Saved entries
(* ===== verification/Words.v ===== *)
(** * Words of a text

    [Fields] and [TrimSpace] on texts of words: the words that [Fields] finds have no
    white space in them, and words joined by spaces are found again. *)

From Stdlib Require Import Ascii.
From S2P Require Import Prelude Strs Text.

Open Scope string_scope.
Open Scope Z_scope.

(** ** Reversal *)

Definition rev (s : string) : string := rev_string s EmptyString.

Lemma rev_string_acc s acc : rev_string s acc = (rev s ++ acc)%string.
Proof.
  unfold rev. revert acc. induction s as [|c s IH]; intros acc; [done|]. simpl.
  rewrite IH, (IH (String c EmptyString)). by rewrite <- append_assoc.
Qed.

Lemma rev_cons c s : rev (String c s) = (rev s ++ String c EmptyString)%string.
Proof. unfold rev at 1. simpl. apply rev_string_acc. Qed.

Lemma rev_app s t : rev (s ++ t)%string = (rev t ++ rev s)%string.
Proof.
  induction s as [|c s IH]; [by rewrite append_nil_r|].
  change (String c s ++ t)%string with (String c (s ++ t)%string). by rewrite !rev_cons, IH, append_assoc.
Qed.

Lemma rev_rev s : rev (rev s) = s.
Proof. induction s as [|c s IH]; [done|]. by rewrite rev_cons, rev_app, IH. Qed.

Lemma has_byte_rev c s : has_byte c (rev s) = has_byte c s.
Proof.
  induction s as [|d s IH]; [done|]. rewrite rev_cons, has_byte_app, IH. simpl. by rewrite orb_false_r, orb_comm.
Qed.

(** ** Prefixes *)

Lemma cut_last_spec s sep a b : cut_last s sep = Some (a, b) -> s = (a ++ String sep b)%string /\ has_byte sep b = false.
Proof.
  unfold cut_last. destruct (Cut (rev_string s EmptyString) sep) as [[after before] []] eqn:Hc; [|done].
  intros [= <- <-]. apply Cut_found in Hc as [Hs Hb]. fold (rev s) in Hs. fold (rev before) (rev after).
  apply (f_equal rev) in Hs. rewrite rev_rev, rev_app, rev_cons in Hs.
  rewrite Hs, <- append_assoc. split; [done|]. by rewrite has_byte_rev.
Qed.

(** A prefix ends in the first part, or goes on into the second. *)
Lemma HasPrefix_split a b p :
  HasPrefix (a ++ b)%string p = true ->
  HasPrefix a p = true \/ exists p', p = (a ++ p')%string /\ p' <> EmptyString /\ HasPrefix b p' = true.
Proof.
  revert p. induction a as [|c a IH]; intros p Hp.
  - destruct p as [|d p]; [by left|]. right. by exists (String d p).
  - destruct p as [|d p]; [by left|].
    change (String c a ++ b)%string with (String c (a ++ b)%string) in Hp. unfold HasPrefix in Hp. simpl in Hp.
    destruct (ascii_dec d c) as [->|]; [|done]. destruct (IH p Hp) as [Ha|(p' & -> & Hne & Hb)].
    + left. unfold HasPrefix. simpl. by destruct (ascii_dec c c).
    + right. by exists p'.
Qed.

Lemma HasPrefix_weaken a b p : HasPrefix a p = true -> HasPrefix (a ++ b)%string p = true.
Proof. intros [r ->]%HasPrefix_app. apply HasPrefix_app. exists (r ++ b)%string. by rewrite append_assoc. Qed.

(** ** White space *)

(** No encoding goes on over a space. *)
Lemma space_encodings_alone p :
  p ∈ space_encodings -> has_byte space p = true -> p = String space EmptyString.
Proof.
  intros Hp Hb. assert (forallb (fun p => negb (has_byte space p) || String.eqb p (String space EmptyString))
    space_encodings = true) as Hall by reflexivity.
  rewrite forallb_forall in Hall. apply list_elem_of_In in Hp. specialize (Hall p Hp). rewrite Hb in Hall.
  by apply String.eqb_eq.
Qed.

Lemma space_encodings_ne p : p ∈ space_encodings -> p <> EmptyString.
Proof.
  intros Hp ->. apply list_elem_of_In in Hp. simpl in Hp. decompose [or] Hp; done.
Qed.

(** What may follow a word. *)
Definition boundary (s : string) : Prop := s = EmptyString \/ exists r, s = String space r.

Lemma spaceless_app a b : spaceless (a ++ b)%string = true -> spaceless a = true /\ spaceless b = true.
Proof.
  induction a as [|c a IH]; [done|]. change (String c a ++ b)%string with (String c (a ++ b)%string).
  cbn [spaceless]. rewrite !andb_true_iff, !bool_decide_eq_true. intros [Hc Hab]. destruct (IH Hab) as [Ha Hb].
  split_and!; [|done|done]. apply leading_None. apply leading_None in Hc. eapply Forall_impl; [exact Hc|]. intros p Hp. cbv beta in *.
  destruct (HasPrefix (String c a) p) eqn:He; [|done].
  apply (HasPrefix_weaken _ b) in He. change (String c a ++ b)%string with (String c (a ++ b)%string) in He. congruence.
Qed.

Lemma spaceless_leading w : spaceless w = true -> leading space_encodings w = None.
Proof. destruct w; [done|]. cbn [spaceless]. rewrite andb_true_iff, bool_decide_eq_true. by intros [? _]. Qed.

Lemma spaceless_line w : spaceless w = true -> has_byte line_feed w = false.
Proof.
  induction w as [|c w IH]; [done|]. cbn [spaceless has_byte]. rewrite andb_true_iff, bool_decide_eq_true.
  intros [Hl Hw]. rewrite IH by done. rewrite orb_false_r. apply Ascii.eqb_neq. intros <-.
  by destruct w.
Qed.

(** No white space begins with a byte of the class. *)
Lemma class_spaceless_app p a w :
  forallb (fun e => match e with String c _ => negb (p c) | EmptyString => false end) space_encodings = true ->
  all_bytes p a = true -> spaceless w = true -> spaceless (a ++ w)%string = true.
Proof.
  intros Hp Ha Hw. induction a as [|c a IH]; [done|]. change (String c a ++ w)%string with (String c (a ++ w)%string).
  cbn [all_bytes] in Ha. apply andb_true_iff in Ha as [Hc Ha]. cbn [spaceless]. rewrite (IH Ha), andb_true_r.
  apply bool_decide_eq_true, leading_None, Forall_forall. intros e He.
  rewrite forallb_forall in Hp. apply list_elem_of_In in He. specialize (Hp e He). destruct e as [|d e]; [done|].
  unfold HasPrefix. cbn [String.prefix]. destruct (ascii_dec d c) as [->|]; [|done].
  by rewrite Hc in Hp.
Qed.

Lemma class_spaceless p s :
  forallb (fun e => match e with String c _ => negb (p c) | EmptyString => false end) space_encodings = true ->
  all_bytes p s = true -> spaceless s = true.
Proof. intros Hp Hs. rewrite <- (append_nil_r s). by apply (class_spaceless_app p). Qed.

(** White space does not begin in a word, whatever follows its end. *)
Lemma leading_word w r :
  w <> EmptyString -> spaceless w = true -> boundary r -> leading space_encodings (w ++ r)%string = None.
Proof.
  intros Hne Hw Hr. apply leading_None, Forall_forall. intros p Hp.
  destruct (HasPrefix (w ++ r)%string p) eqn:He; [|done].
  apply HasPrefix_split in He as [He|(p' & -> & Hp' & He)].
  - apply spaceless_leading, leading_None in Hw. rewrite Forall_forall in Hw. specialize (Hw p Hp). congruence.
  - destruct Hr as [->|[r' ->]]; [by destruct p'|]. destruct p' as [|d p']; [done|].
    unfold HasPrefix in He. simpl in He. destruct (ascii_dec d space) as [->|]; [|done].
    apply space_encodings_alone in Hp; [|rewrite has_byte_app; simpl; by rewrite orb_true_r].
    destruct w as [|c w]; [done|]. destruct w; [|done]. done.
Qed.

(** White space does not end with a word either. *)
Lemma trailing_word t w :
  w <> EmptyString -> spaceless w = true -> (t = EmptyString \/ exists t', t = (t' ++ String space EmptyString)%string) ->
  leading ((fun p => rev p) <$> space_encodings) (rev (t ++ w)%string) = None.
Proof.
  intros Hne Hw Ht. apply leading_None, Forall_forall. intros q (p & -> & Hp)%list_elem_of_fmap.
  destruct (HasPrefix (rev (t ++ w)%string) (rev p)) eqn:He; [|done]. exfalso. rewrite rev_app in He.
  apply HasPrefix_split in He as [He|(p' & Hrev & Hp' & He)].
  - apply HasPrefix_app in He as [r Hr]. apply (f_equal rev) in Hr. rewrite rev_app, !rev_rev in Hr. subst w.
    apply spaceless_app in Hw as [_ Hw]. apply spaceless_leading, leading_None in Hw.
    rewrite Forall_forall in Hw. specialize (Hw p Hp). assert (HasPrefix p p = true) as Hpp
      by (apply HasPrefix_app; exists EmptyString; by rewrite append_nil_r). congruence.
  - destruct Ht as [->|[t' ->]]; [by destruct p'|]. rewrite rev_app in He. destruct p' as [|d p']; [done|].
    unfold HasPrefix in He. simpl in He. destruct (ascii_dec d space) as [->|]; [|done].
    assert (has_byte space (rev (rev p)) = true) as Hb.
    { rewrite Hrev, rev_app, rev_cons, !has_byte_app. simpl. by rewrite orb_true_r. }
    rewrite rev_rev in Hb. apply space_encodings_alone in Hp; [|done]. subst p.
    destruct (rev w) as [|c w'] eqn:Hrw; [|by destruct w'].
    apply (f_equal rev) in Hrw. by rewrite rev_rev in Hrw.
Qed.

Lemma trim_left_tight fuel prefixes s : leading prefixes s = None -> trim_left fuel prefixes s = s.
Proof. intros Hs. destruct fuel; simpl; [done|]. by rewrite Hs. Qed.

Lemma TrimSpace_tight s :
  leading space_encodings s = None -> leading ((fun p => rev p) <$> space_encodings) (rev s) = None ->
  TrimSpace s = s.
Proof.
  intros Hl Hr. unfold TrimSpace. cbv zeta. rewrite (trim_left_tight _ _ s Hl).
  fold (rev s). rewrite trim_left_tight by exact Hr. apply rev_rev.
Qed.

Lemma leading_space s : leading space_encodings (String space s) = Some (String space EmptyString).
Proof. by destruct s. Qed.

Lemma TrimSpace_space s : leading space_encodings s = None -> TrimSpace (String space s) = TrimSpace s.
Proof.
  intros Hs. unfold TrimSpace. cbv zeta.
  assert (trim_left (String.length (String space s)) space_encodings (String space s)
          = trim_left (String.length s) space_encodings s) as ->; [|done].
  cbn [trim_left String.length]. rewrite leading_space. by destruct s.
Qed.

(** ** Fields *)

Lemma fields_from_nil fuel word : fields_from fuel EmptyString word = flush word.
Proof. by destruct fuel. Qed.

(** A word is read up to its end. *)
Lemma fields_from_word fuel w r acc :
  spaceless w = true -> boundary r ->
  fields_from (String.length w + fuel) (w ++ r)%string acc = fields_from fuel r (acc ++ w)%string.
Proof.
  revert acc. induction w as [|c w IH]; intros acc Hw Hr; [by rewrite append_nil_r|].
  change (String c w ++ r)%string with (String c (w ++ r)%string). cbn [fields_from String.length Nat.add].
  change (String c (w ++ r)%string) with (String c w ++ r)%string. rewrite leading_word by done.
  cbn [spaceless] in Hw. apply andb_true_iff in Hw as [_ Hw]. rewrite IH by done.
  by rewrite <- append_assoc.
Qed.

Lemma flush_word w : w <> EmptyString -> flush w = [w].
Proof. intros Hw. unfold flush. by case_bool_decide. Qed.

Lemma Join_cons w words sep : words <> [] -> Join (w :: words) sep = (w ++ sep ++ Join words sep)%string.
Proof. by destruct words. Qed.

(** The fields of words joined by spaces are the words. *)
Lemma Fields_Join words : Forall is_word words -> Fields (Join words (String space EmptyString)) = words.
Proof.
  assert (forall words fuel, Forall is_word words ->
    (String.length (Join words (String space EmptyString)) <= fuel)%nat ->
    fields_from fuel (Join words (String space EmptyString)) EmptyString = words) as Hall.
  { clear words. intros words fuel Hwords. revert fuel.
    induction Hwords as [|w words [Hne Hw] Hwords IH]; intros fuel Hfuel; [apply fields_from_nil|].
    destruct (decide (words = [])) as [->|Hmore].
    - change (Join [w] (String space EmptyString)) with w in *. rewrite <- (append_nil_r w) at 1.
      replace fuel with (String.length w + (fuel - String.length w))%nat by lia.
      rewrite fields_from_word by (try left; done). rewrite fields_from_nil. by apply flush_word.
    - rewrite Join_cons in * by done. rewrite !length_append in Hfuel. simpl String.length in Hfuel.
      replace fuel with (String.length w + S (fuel - String.length w - 1))%nat by lia.
      rewrite fields_from_word by (try (right; eexists); done).
      change (String space EmptyString ++ ?s)%string with (String space s). cbn [fields_from].
      rewrite leading_space. change (EmptyString ++ w)%string with w. rewrite flush_word by done. simpl. f_equal.
      apply IH. lia. }
  intros Hwords. by apply Hall.
Qed.

(** Every byte of [w], in the text [w ++ s], is outside white space. *)
Fixpoint outside (w s : string) : Prop :=
  match w with
  | EmptyString => True
  | String c w' => leading space_encodings (w ++ s)%string = None /\ outside w' s
  end.

Lemma outside_snoc w c s :
  outside w (String c s) -> leading space_encodings (String c s) = None ->
  outside (w ++ String c EmptyString)%string s.
Proof.
  induction w as [|d w IH]; simpl; [by split|].
  change (String.append w (String c EmptyString)) with (w ++ String c EmptyString)%string.
  intros [Hl Hw] Hc. split; [|by apply IH].
  change (String d (w ++ String c EmptyString)%string ++ s)%string
    with (String d ((w ++ String c EmptyString) ++ s)%string).
  by rewrite <- append_assoc.
Qed.

Lemma outside_spaceless w s : outside w s -> spaceless w = true.
Proof.
  induction w as [|c w IH]; [done|]. cbn [outside spaceless]. intros [Hl Hw].
  apply andb_true_iff. split; [|by apply IH]. apply bool_decide_eq_true, leading_None.
  apply leading_None in Hl. eapply Forall_impl; [exact Hl|]. intros p Hp. cbv beta in *.
  destruct (HasPrefix (String c w) p) eqn:He; [|done]. apply (HasPrefix_weaken _ s) in He. congruence.
Qed.

Lemma flush_words w s : outside w s -> Forall is_word (flush w).
Proof.
  intros Hw. unfold flush. case_bool_decide; [constructor|]. constructor; [|constructor].
  split; [done|]. by eapply outside_spaceless.
Qed.

(** Fields are words. *)
Lemma Fields_words s : Forall is_word (Fields s).
Proof.
  unfold Fields. assert (outside EmptyString s) as Hw by done. revert Hw.
  generalize (String.length s) EmptyString. intros fuel. revert s.
  induction fuel as [|fuel IH]; intros s w Hw; [by eapply flush_words|].
  destruct s as [|c s]; [by eapply flush_words|]. cbn [fields_from].
  destruct (leading space_encodings (String c s)) as [p|] eqn:Hl.
  - apply Forall_app. split; [by eapply flush_words|]. by apply IH.
  - apply IH. by apply outside_snoc.
Qed.

(** Words joined by spaces have none around them. *)
Lemma TrimSpace_words words :
  Forall is_word words -> words <> [] ->
  TrimSpace (Join words (String space EmptyString)) = Join words (String space EmptyString).
Proof.
  intros Hw Hne. apply TrimSpace_tight.
  - destruct Hw as [|w words [Hwne Hws] _]; [done|]. destruct words as [|v words].
    + rewrite <- (append_nil_r (Join _ _)). apply leading_word; [done..|by left].
    + rewrite Join_cons by done. apply leading_word; [done..|]. right. by eexists.
  - destruct (exists_last Hne) as (init & x & ->). apply Forall_app in Hw as [_ Hx].
    apply Forall_singleton in Hx as [Hxne Hxs]. destruct init as [|w init].
    + change (Join ([] ++ [x]) (String space EmptyString)) with (EmptyString ++ x)%string.
      apply trailing_word; [done..|by left].
    + assert (Join ((w :: init) ++ [x]) (String space EmptyString)
        = ((Join (w :: init) (String space EmptyString) ++ String space EmptyString) ++ x)%string) as ->.
      { clear. revert w. induction init as [|v init IH]; intros w; [by rewrite <- append_assoc|].
        change ((w :: v :: init) ++ [x])%list with (w :: ((v :: init) ++ [x])%list).
        rewrite Join_cons, IH by done. rewrite (Join_cons w (v :: init)) by done. by rewrite <- !append_assoc. }
      apply trailing_word; [done..|]. right. by eexists.
Qed.

Lemma Join_words_line words : Forall is_word words -> has_byte line_feed (Join words " ") = false.
Proof.
  induction 1 as [|w words [_ Hw] Hwords IH]; [done|]. destruct (decide (words = [])) as [->|].
  - by apply spaceless_line.
  - rewrite Join_cons by done. rewrite !has_byte_app, IH, spaceless_line by done. done.
Qed.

#### PROMPT:
Scan the records above. Return every line with "Hwords" in it.

#### WORKED SOLUTION:
  { clear words. intros words fuel Hwords. revert fuel.
    induction Hwords as [|w words [Hne Hw] Hwords IH]; intros fuel Hfuel; [apply fields_from_nil|].
  intros Hwords. by apply Hall.
  induction 1 as [|w words [_ Hw] Hwords IH]; [done|]. destruct (decide (words = [])) as [->|].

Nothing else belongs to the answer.